Dans deux travaux récents, j'ai
abordé la question selon deux aspects. Le premier est le
caractère mystique que l'exponentielle a acquis
aujourd'hui dans nos représentations collectives, en
lien avec diverses peurs contemporaines (la peur de la
croissance démographique, par exemple, qui nous ramène à
Malthus et même bien avant). La croissance exponentielle
est souvent qualifiée d'"impossible à se représenter",
d'"affolante", etc. Le second aspect est une
représentation simple d'un phénomène exponentiel,
destinée à favoriser l'appropriation intuitive de son
comportement qualitatif. L'idée, testée à plusieurs
reprises, consiste à "faire glisser la virgulee, en
l'autorisant à se superposer aux chiffres au fil du
temps. Dans le cas du doublement des grains sur
l'échiquier, par exemple, l'égalité approchée $
2^{10}\approx 1000$ suggère qu'avancer de dix cases
revient à faire glisser la virgule de trois rangs (en
fait, légèrement plus) vers la droite (on passe de
$1=1,00000$ à un peu plus de $1000=1000,00$). Avancer de
cinq cases revient donc à atteindre un nombre de grains
que l'on écrira sous la forme $100\!\!\!,000$ : la
virgule s'est déplacée d'un rang et demi (ce qui
correspond à l'égalité, approchée toujours, $2^5\approx
10^{1,5}$) et se trouve superposée à l'un des $0$. On
peut certes facilement calculer de tête une
approximation du nombre de grains sur la
64${}^{\mbox{e}}$ case à partir de la relation
$2^{10}\approx 10^3$. Toutefois, pour des suites
géométriques de raison différente de $2$, une telle
facilité n'apparaît pas toujours. L'intérêt théorique de
la représentation en virgule glissante est son caractère
qualitatif plutôt que quantitatif, qui permet de ramener
l'exponentiel au linéaire, en montrant qu'il n'est autre
qu'un "linéaire sur un nombre de chiffres".
Mots circulaires et
construction de l'ensemble $\mathbb{Q}$ (
publications)
À l'origine, les mots circulaires sont
une notion introduite dans le cadre de recherches en
mathématiques (
voir ici)
et qui s'est révélée propice à des investigations
didactiques, menées en collaboration avec
Laurent
Vivier (LDAR, université Paris-Diderot). En
combinatoire, un
mot est une suite (finie ou
infinie) d'éléments d'un ensemble $A$ appelé
alphabet
($A$ est en général supposé fini). Lorsque $A$ est composé
des chiffres de $0$ à $9$, les mots finis correspondent aux
entiers positifs selon les modalités définies par la
numération en base dix. Dans ce système de numération, un
nombre réel est la donnée de deux mots : l'un est fini (la
partie entière), l'autre infini (la partie fractionnaire,
qui se finit éventuellement par une infinité de $0$).

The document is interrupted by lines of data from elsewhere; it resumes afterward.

Lemma given_sent p : ∀ s, Forall (λ c, plain c = true) (given p) → unmarked <$> (run_calls p s).1 = given p.
Proof.
  induction p as [|cmd next IH|body IHb next IHn|body IHb next IHn]; intros s H; cbn [run_calls given] in *; [done|..].
  - apply Forall_cons in H as [Hp H]. pose proof (scoped_unmarked cmd s Hp). destruct (scoped cmd s) as [c s'].
    specialize (IH s' H). destruct (run_calls next s') as [out s'']. cbn in *. by rewrite H0, IH.
  - apply Forall_app in H as [Hb Hn]. destruct (one_request s) as [before s']. specialize (IHb s' Hb).
    destruct (run_calls body s') as [out s1]. specialize (IHn (drop_scope before s1) Hn).
    destruct (run_calls next _) as [out' s2]. cbn [fst] in *. by rewrite fmap_app, IHb, IHn.
  - apply Forall_app in H as [Hb Hn]. destruct (not_a_request s) as [before s']. specialize (IHb s' Hb).
    destruct (run_calls body s') as [out s1]. specialize (IHn (drop_scope before s1) Hn).
    destruct (run_calls next _) as [out' s2]. cbn [fst] in *. by rewrite fmap_app, IHb, IHn.
Qed.

Lemma scoped_counts cmd s :
  (if is_request (scoped cmd s).1 then 1 else 0)%nat = counts s (if is_request cmd then 1 else 0)
  ∧ (scoped cmd s).2 = after s (if is_request cmd then 1 else 0).
Proof. unfold scoped. destruct s as [|[]|], (is_request cmd) eqn:E; cbn; rewrite ?E; done. Qed.

Lemma counts_add s m n : (counts s m + counts (after s m) n)%nat = counts s (m + n) ∧ after (after s m) n = after s (m + n).
Proof.
  destruct s as [|[]|]; cbn; try done. destruct m as [|m]; cbn; [done|]. by destruct (m + n)%nat.
Qed.

Lemma none_counts p : no_inner p = true → counted (run_calls p NotARequest).1 = 0%nat ∧ (run_calls p NotARequest).2 = NotARequest.
Proof.
  induction p as [|cmd next IH|body IHb next IHn|body IHb next IHn]; cbn [run_calls no_inner]; intros H; [done| |done|].
  - destruct (scoped_counts cmd NotARequest) as [H1 H2]. destruct (scoped cmd NotARequest) as [c s']. cbn [fst snd] in *.
    cbn in H2. subst s'. destruct (IH H) as [H3 H4]. destruct (run_calls next NotARequest) as [out s]. cbn [fst snd] in *.
    rewrite counted_cons. cbn [counts] in H1. split; [lia|done].
  - apply andb_true_iff in H as [Hb Hn]. cbn [not_a_request]. destruct (IHb Hb) as [H1 _].
    destruct (run_calls body NotARequest) as [out s]. unfold drop_scope. destruct (IHn Hn) as [H3 H4].
    destruct (run_calls next NotARequest) as [out' s']. cbn [fst snd] in *. rewrite counted_app. split; [lia|done].
Qed.

(** What calls count in a scope, and the scope they leave. *)
Lemma calls_count p : ∀ s, no_inner p = true →
  counted (run_calls p s).1 = counts s (length (own_requests p)) ∧ (run_calls p s).2 = after s (length (own_requests p)).
Proof.
  induction p as [|cmd next IH|body IHb next IHn|body IHb next IHn]; intros s H; cbn [run_calls no_inner own_requests] in *.
  - by destruct s as [|[]|].
  - destruct (scoped_counts cmd s) as [H1 H2]. destruct (scoped cmd s) as [c s'] eqn:Es. cbn [fst snd] in H1, H2. subst s'.
    destruct (IH (after s (if is_request cmd then 1 else 0)) H) as [H3 H4].
    destruct (run_calls next _) as [out s1]. cbn [fst snd] in *. rewrite counted_cons, H1, H3, H4.
    destruct (counts_add s (if is_request cmd then 1 else 0) (length (own_requests next))) as [H5 H6]. rewrite H5, H6.
    by destruct (is_request cmd).
  - done.
  - apply andb_true_iff in H as [Hb Hn]. cbn [not_a_request]. destruct (none_counts body Hb) as [H1 _].
    destruct (run_calls body NotARequest) as [out s1]. unfold drop_scope. destruct (IHn s Hn) as [H3 H4].
    destruct (run_calls next s) as [out' s2]. cbn [fst snd] in *. rewrite counted_app. split; [lia|done].
Qed.

(** ** The places of the client's own answers

    The channel and the counts of [CommandClock] and of the engine: the
    commands in the channel, those pushed and not yet counted, the count of
    those sent, the answers given to the engine with the count they follow,
    the commands the engine received, and its queue. *)
Record Clocked := mkClocked {
  ck_chan : list ControlCommand;
  ck_unnoted : nat;
  ck_sent : Z;
  ck_deferred : list (Z * ControlCommand);
  ck_received : Z;
  ck_queue : list Queued;
}.

Definition push_command (c : ControlCommand) (s : Clocked) : Clocked :=
  mkClocked (ck_chan s ++ [c]) (S (ck_unnoted s)) (ck_sent s) (ck_deferred s) (ck_received s) (ck_queue s).
Definition note_sent (s : Clocked) : Clocked :=
  mkClocked (ck_chan s) (ck_unnoted s - 1) (ck_sent s + 1) (ck_deferred s) (ck_received s) (ck_queue s).
Definition defer (c : ControlCommand) (s : Clocked) : Clocked :=
  mkClocked (ck_chan s) (ck_unnoted s) (ck_sent s) (ck_deferred s ++ [(ck_sent s, c)]) (ck_received s) (ck_queue s).

(** [give_back_deferred]. *)
Definition give_back_deferred (rest : list (Z * ControlCommand)) (s : Clocked) : Clocked :=
  mkClocked (ck_chan s) (ck_unnoted s) (ck_sent s) (rest ++ ck_deferred s) (ck_received s) (ck_queue s).

(** The engine takes one command of the channel. *)
Definition recv (s : Clocked) : Clocked :=
  match ck_chan s with
  | c :: chan =>
      mkClocked chan (ck_unnoted s) (ck_sent s) (ck_deferred s) (ck_received s + 1)
        (ck_queue s ++ [mkQueued (ck_received s + 1) true c])
  | [] => s
  end.

(** [partition_point] of the queue, whose ordinals do not go down. *)
Fixpoint partition_point (after : Z) (q : list Queued) : nat :=
  match q with
  | x :: q => if ordinal x <=? after then S (partition_point after q) else 0
  | [] => 0
  end.

Definition place (q : list Queued) (d : Z * ControlCommand) : list Queued :=
  let at_ := partition_point d.1 q in take at_ q ++ mkQueued d.1 false d.2 :: drop at_ q.

Definition take_deferred (s : Clocked) : Clocked :=
  mkClocked (ck_chan s) (ck_unnoted s) (ck_sent s) [] (ck_received s) (foldl place (ck_queue s) (ck_deferred s)).

(** [poll_control_commands] up to the pacing: the channel is emptied, then
    the answers are put in their places. *)
Definition poll (s : Clocked) : Clocked := take_deferred (Nat.iter (length (ck_chan s)) recv s).

(** [note_handled] of the commands a pass took is the count of [taken];
    what it leaves is some of the queue, in its order. *)
Definition leave (rest : list Queued) (s : Clocked) : Clocked :=
  mkClocked (ck_chan s) (ck_unnoted s) (ck_sent s) (ck_deferred s) (ck_received s) rest.

(** [x] may come before [y]: an answer of the client after the commands it
    follows, and before the next. *)
Definition may_precede (x y : Queued) : Prop :=
  ordinal x ≤ ordinal y ∧ (channel x = false → channel y = true → ordinal x < ordinal y).

Definition in_order (q : list Queued) : Prop := StronglySorted may_precede q.

Record clocked_ok (s : Clocked) : Prop := {
  ck_sorted : in_order (ck_queue s);
  ck_bound : Forall (λ x, ordinal x ≤ ck_received s) (ck_queue s);
  ck_counted : ck_sent s + Z.of_nat (ck_unnoted s) = ck_received s + Z.of_nat (length (ck_chan s));
  ck_follows : Forall (λ d, d.1 ≤ ck_sent s) (ck_deferred s);
}.

Lemma partition_point_spec after q : in_order q →
  Forall (λ x, ordinal x ≤ after) (take (partition_point after q) q)
  ∧ Forall (λ x, after < ordinal x) (drop (partition_point after q) q).
Proof.
  induction q as [|x q IH]; intros H; cbn [partition_point]; [done|]. apply StronglySorted_inv in H as [Hq Hx].
  destruct (Z.leb_spec (ordinal x) after) as [Hle|Hlt]; cbn [take drop].
  - destruct (IH Hq) as [H1 H2]. by split; [constructor|].
  - split; [constructor|]. constructor; [done|]. eapply Forall_impl; [exact Hx|]. intros y [Hy _]. lia.
Qed.

Lemma place_in_order q d : in_order q → in_order (place q d).
Proof.
  intros H. destruct (partition_point_spec d.1 q H) as [H1 H2]. apply ssorted_insert.
  - by rewrite take_drop.
  - eapply Forall_impl; [exact H1|]. intros x Hx. split; cbn; [done|]. intros _ [=].
  - eapply Forall_impl; [exact H2|]. intros x Hx. cbn in Hx. split; cbn; [|intros _ _]; lia.
Qed.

Il est bien connu que les nombres
rationnels sont ceux dont l'écriture en base dix est
périodique à partir d'un certain rang. Il est donc possible,
pour les rationnels, d'avoir recours à une représentation
alternative, composée de deux mots finis, le premier pour la
partie apériodique et le second pour la partie périodique.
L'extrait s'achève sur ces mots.